Gottsegen, from Larchmont, New York, composes pop and musical theater music. As a first-year, he wrote for The Waa-Mu Show and joined the Writing Board as a second-year. He’s still involved in theater as a performer, and he is currently co-music director of Thunk A Cappella. Next year, Gottsegen plans to write a musical for his capstone project.
For most of his life, Gottsegen only really considered himself a musician. His mom gifted him a violin for his third birthday, and he started taking lessons at four. He also took guitar lessons and taught himself how to play piano.
Gottsegen started writing songs for his band in the fall of his senior year of high school and developed as a composer during the first COVID lockdown.
“The spring of 2020 is when I really started being like, ‘I’m not just a singer anymore, I’m not just a musician. This is what I really love,’” he says.
When Gottsegen composes, he says the music comes naturally, but the lyrics are harder. Sometimes, Gottsegen is overcome with emotion and runs to an instrument, writing about his own experiences. Other times, especially for musical theater, he’ll draw from what he’s read and watched to write about someone else’s perspective.
“I get overwhelmed by the ‘me’ part of it. When I’m writing about someone else, it’s so much less complex,” Gottsegen says. “Then the coolest part happens, where you look back at it after and go, ‘Huh. Who was I really writing about?’”
Gottsegen’s former professor told him this was related to the self-referential effect – people’s tendency to remember information better when it has been linked to the self.
“You can’t help but include the tiniest bit of your life in theirs,” Gottsegen says. “How many people have compared Alexander Hamilton and Lin-Manuel Miranda?”
It’s no surprise Gottsegen wrote “Only a Few Tomorrows” – a song about collaboration – with a partner.
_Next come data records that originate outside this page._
(** The keypoints of the teacher (three frames) and of the student (two
    frames) as array objects 0 and 1, and a piece that pairs the frames 1..2
    of the teacher with the frames 0..1 of the student. *)
Definition sample_row (x : Q) : list joint := repeat (mkJoint x x 1) 17.

Definition sample_heap : gmap nat ndarray :=
  <[0%nat := Arr3 (mkKpts float32 [sample_row 1; sample_row 2; sample_row 3])]>
  (<[1%nat := Arr3 (mkKpts float32 [sample_row 2; sample_row 3])]> ∅).

Definition sample_render_world : World := set_heap sample_heap sample_world.

Definition sample_piece : piece_info := mkPiece 1 0 2 [0.8; 0.9].

(** An engine that answers every pair of sequences with the same matrix
    and every matrix with the sample piece. *)
Definition sample_engine : Engine := {|
  calculate_similarity := fun _ _ => Ok [[0.8; 0.1]; [0.2; 0.9]];
  select_piece_from_similarity := fun _ => Ok sample_piece
|}.

(** A float image of the shape of the frames, with entries outside [0, 1]. *)
Definition sample_overlay : image := mkImage (1, 1, 3)%nat (F64 [0.5; 2; -3]).

Definition sample_teacher : video :=
  mkVideo 30 [frame_dancer; frame_blur; frame_empty].

Definition sample_student : video := mkVideo 25 [frame_blur; frame_dancer].

(** ** Strings, once more: the characters of a path *)

Definition chars (s : string) : list Ascii.ascii := String.list_ascii_of_string s.

Definition is_sep (c : Ascii.ascii) : bool := Ascii.eqb c "/"%char.

(** [s.rstrip('/')], on the reversed text. *)
Fixpoint drop_seps (l : list Ascii.ascii) : list Ascii.ascii :=
  match l with
  | [] => []
  | c :: r => if is_sep c then drop_seps r else l
  end.

(** [os.path.dirname(p)] of [posixpath]: the text up to and with the last
    slash, without its trailing slashes unless it is made of slashes only. *)
Definition dirname (p : string) : string :=
  match cut_at "/"%char (rev (chars p)) with
  | None => ""
  | Some (_, before) =>
      let head := "/"%char :: before in
      String.string_of_list_ascii
        (rev (if forallb is_sep head then head else drop_seps head))
  end.

(** [s.rsplit(os.sep, 1)[0]]. *)
Definition rsplit_sep_head (s : string) : string :=
  match cut_at "/"%char (rev (chars s)) with
  | Some (_, before) => String.string_of_list_ascii (rev before)
  | None => s
  end.

Definition startswith_sep (s : string) : bool :=
  match s with
  | String c _ => is_sep c
  | EmptyString => false
  end.

Definition endswith_sep (s : string) : bool :=
  match rev (chars s) with
  | c :: _ => is_sep c
  | [] => false
  end.

(** [os.path.join(a, b)] of [posixpath]. *)
Definition os_path_join (a b : string) : string :=
  if startswith_sep b then b
  else if String.eqb a "" || endswith_sep a then a +:+ b
  else a +:+ "/" +:+ b.

(** ** process_video.py: the paths of the configuration files *)

(** [os.path.dirname(os.path.abspath(__file__)).rsplit(os.sep, 1)[0]], with
    [module_file] for [os.path.abspath(__file__)]. *)
Definition project_dir (module_file : string) : string :=
  rsplit_sep_head (dirname module_file).

Definition pose_config (module_file : string) : string :=
  os_path_join (project_dir module_file)
    "configs/rtmpose-t_8xb256-420e_coco-256x192.py".

Definition det_config (module_file : string) : string :=
  os_path_join (project_dir module_file)
    "configs/rtmdet_nano_320-8xb32_coco-person.py".

(** The [metainfo_file] of the property [visualizer]. *)
Definition metainfo_file (module_file : string) : string :=
  os_path_join (project_dir module_file) "configs/_base_/datasets/coco.py".

(** ** process_video.py: the property [visualizer] *)

(** The path of the module and [parse_pose_metainfo] of mmpose, which reads
    the description of a dataset from a configuration file. *)
Class PoseMeta : Type := {
  module_file : string;
  metainfo : Type;
  parse_pose_metainfo : string -> result metainfo
}.

(** The visualizer that the property answers with: a [PoseLocalVisualizer]
    that the instance built itself, or the one of its inferencer. *)
Inductive visualizer_ref : Type :=
  | OwnVisualizer (v : nat)
  | InferencerVisualizer (p : nat).

(** A [VideoProcessor] with the attribute [self._visualizer], the number of
    visualizers constructed so far and the dataset description that
    [set_dataset_meta] gave to each; the attribute [self._pose_estimator] is
    the one of the world. *)
Record Processor `{PoseMeta} : Type := mkProcessor {
  pr_world : World;
  self_visualizer : option nat;
  visualizers_built : nat;
  dataset_meta : gmap nat metainfo
}.
Arguments mkProcessor {_} _ _ _ _.

Definition visualizer `{PoseMeta} (pr : Processor) : result visualizer_ref * Processor :=
  match self_visualizer pr with
  | Some v => (Ok (OwnVisualizer v), pr)
  | None =>
      match self_pose_estimator (pr_world pr) with
      | Some p => (Ok (InferencerVisualizer p), pr)
      | None =>
          (* init visualizer *)
          let v := visualizers_built pr in
          let pr := mkProcessor (pr_world pr) (Some v) (S v) (dataset_meta pr) in
          match parse_pose_metainfo (metainfo_file module_file) with
          | Ok m =>
              (Ok (OwnVisualizer v),
               mkProcessor (pr_world pr) (self_visualizer pr) (visualizers_built pr)
                           (<[v := m]> (dataset_meta pr)))
          | Raise e => (Raise e, pr)
          end
      end
  end.

(** A call of the pipeline on the processor. *)
Definition in_world `{PoseMeta} {A : Type} (m : M A) (pr : Processor)
    : result A * Processor :=
  (fst (m (pr_world pr)),
   mkProcessor (snd (m (pr_world pr))) (self_visualizer pr) (visualizers_built pr)
               (dataset_meta pr)).

(** [n] successive reads of the property [visualizer]. *)
Fixpoint access_visualizer `{PoseMeta} (n : nat) (pr : Processor)
    : result (list visualizer_ref) * Processor :=
  match n with
  | O => (Ok [], pr)
  | S n' =>
      match visualizer pr with
      | (Ok v, pr1) =>
          match access_visualizer n' pr1 with
          | (Ok vs, pr2) => (Ok (v :: vs), pr2)
          | (Raise e, pr2) => (Raise e, pr2)
          end
      | (Raise e, pr1) => (Raise e, pr1)
      end
  end.

(** A processor as [VideoProcessor()] returns it: no attribute is set. *)
Definition fresh_processor `{PoseMeta} (pr : Processor) : Prop :=
  self_visualizer pr = None /\ self_pose_estimator (pr_world pr) = None.

(** ** app.py: [process_video] *)

(** [VideoProcessor()]: a new instance, without a pose estimator. *)
Definition VideoProcessor : M unit :=
  fun w => (Ok tt, mkWorld (fs w) (heap w) None (inferencers_built w) (log w)).

(** What [print] shows of an optional path. *)
Definition py_str (v : option string) : string :=
  match v with
  | Some s => s
  | None => "None"
  end.

(** The two lines that [process_video] prints before anything else. *)
Definition process_video_prints (teacher_video student_video : option string)
    : list string :=
  [py_str teacher_video; py_str student_video].

(** [process_video(teacher_video, student_video)].  Standard output is not
    part of the world: the lines printed are [process_video_prints]. *)
Definition process_video `{Collaborators} `{Engine} `{Smoother} `{FpsConverter}
    (teacher_video student_video : option string) : M (option string) :=
  VideoProcessor ;;;
  match student_video, teacher_video with
  | None, Some teacher_video =>
      _ <- get_keypoints_from_video teacher_video ;;
      ret (Some teacher_video)
  | Some student_video, None =>
      _ <- get_keypoints_from_video student_video ;;
      ret (Some student_video)
  | None, None => ret None
  | Some student_video, Some teacher_video =>
      f <- run teacher_video student_video ;;
      ret (Some f)
  end.

(** ** Reading a trace, once more *)

(** The inferencer that the instance holds once the property
    [pose_estimator] has been read in the world [w]. *)
Definition estimator_after (w : World) : nat :=
  match self_pose_estimator w with
  | Some p => p
  | None => inferencers_built w
  end.

(** The inferencers that a first read of [pose_estimator] constructs. *)
Definition estimators_to_build (w : World) : nat :=
  match self_pose_estimator w with
  | Some _ => 0
  | None => 1
  end.

(** The inferencer from [w] to [w']: the trace grew by [evs]; an inferencer
    was built if the instance had none and a frame went through the pose
    extraction, and the instance holds it from then on. *)
Definition estimator_step (w w' : World) : Prop :=
  exists evs : list event,
    log w' = log w ++ evs /\
    inferencers_built w' =
      (inferencers_built w +
       match self_pose_estimator w, pose_indices evs with
       | None, _ :: _ => 1
       | _, _ => 0
       end)%nat /\
    self_pose_estimator w' =
      match pose_indices evs with
      | [] => self_pose_estimator w
      | _ :: _ => Some (estimator_after w)
      end.

(** The files to which a trace writes a frame, write after write. *)
Definition writes (evs : list event) : list string :=
  flat_map (fun e => match e with EvWrite p => [p] | _ => [] end) evs.

(** The file system after [frames] went through the writer of
    [output_file], opened on the file system [fs0]: no file before the first
    frame, a 30 fps video of the frames from then on. *)
Definition written_fs (output_file : string) (fs0 : gmap string file)
    (frames : list image) : gmap string file :=
  match frames with
  | [] => fs0
  | _ :: _ => <[output_file := VideoFile (mkVideo 30 frames)]> fs0
  end.

(** The output after [j] frames of a call made on the file system [fs0] with
    the trace [l0], as the file system [f] and the trace [l] show it. *)
Definition output_state (output_file : string) (fs0 : gmap string file)
    (l0 : list event) (j : nat) (f : gmap string file) (l : list event) : Prop :=
  writes l = writes l0 ++ repeat output_file j /\
  exists frames, length frames = j /\ f = written_fs output_file fs0 frames.

(** The output before iteration [j] of the rendering loop. *)
Definition output_inv (output_file : string) (fs0 : gmap string file)
    (l0 : list event) (j : nat) (st : loop_state) (w : World) : Prop :=
  ls_writer st = negb (Nat.eqb j 0) /\
  output_state output_file fs0 l0 j (fs w) (log w).

(** The events of the rendering of [tch_video] and [stu_video]: opening
    these two files, reading frames, smoothing, drawing the score, writing a
    frame. *)
Definition is_render_event (tch_video stu_video : string) (e : event) : bool :=
  match e with
  | EvVideoReader Teacher p => String.eqb p tch_video
  | EvVideoReader Student p => String.eqb p stu_video
  | EvNext _ _ | EvSmooth _ _ | EvDrawScore _ | EvWrite _ => true
  | _ => false
  end.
Talwalkar remembers going to Gottsegen’s dorm in Bobb-McCulloch Hall at 11 p.m., sitting at the piano, and composing until 3 a.m. After a few of these late nights, they pulled one final all-nighter before the assignment was due.
“We were like two fanatic songwriters,” Talwalkar says. “He’s awesome to work with. He’s a perfectionist in the best way.”
Gottsegen isn’t sure what he’ll be doing in the future, but he knows it’ll be something related to music. It could be composing or performing – whichever door opens first, he says.
“I’m learning. I’m growing. I’m changing,” Gottsegen says. “This is a journey, and I’m not anywhere near the end.”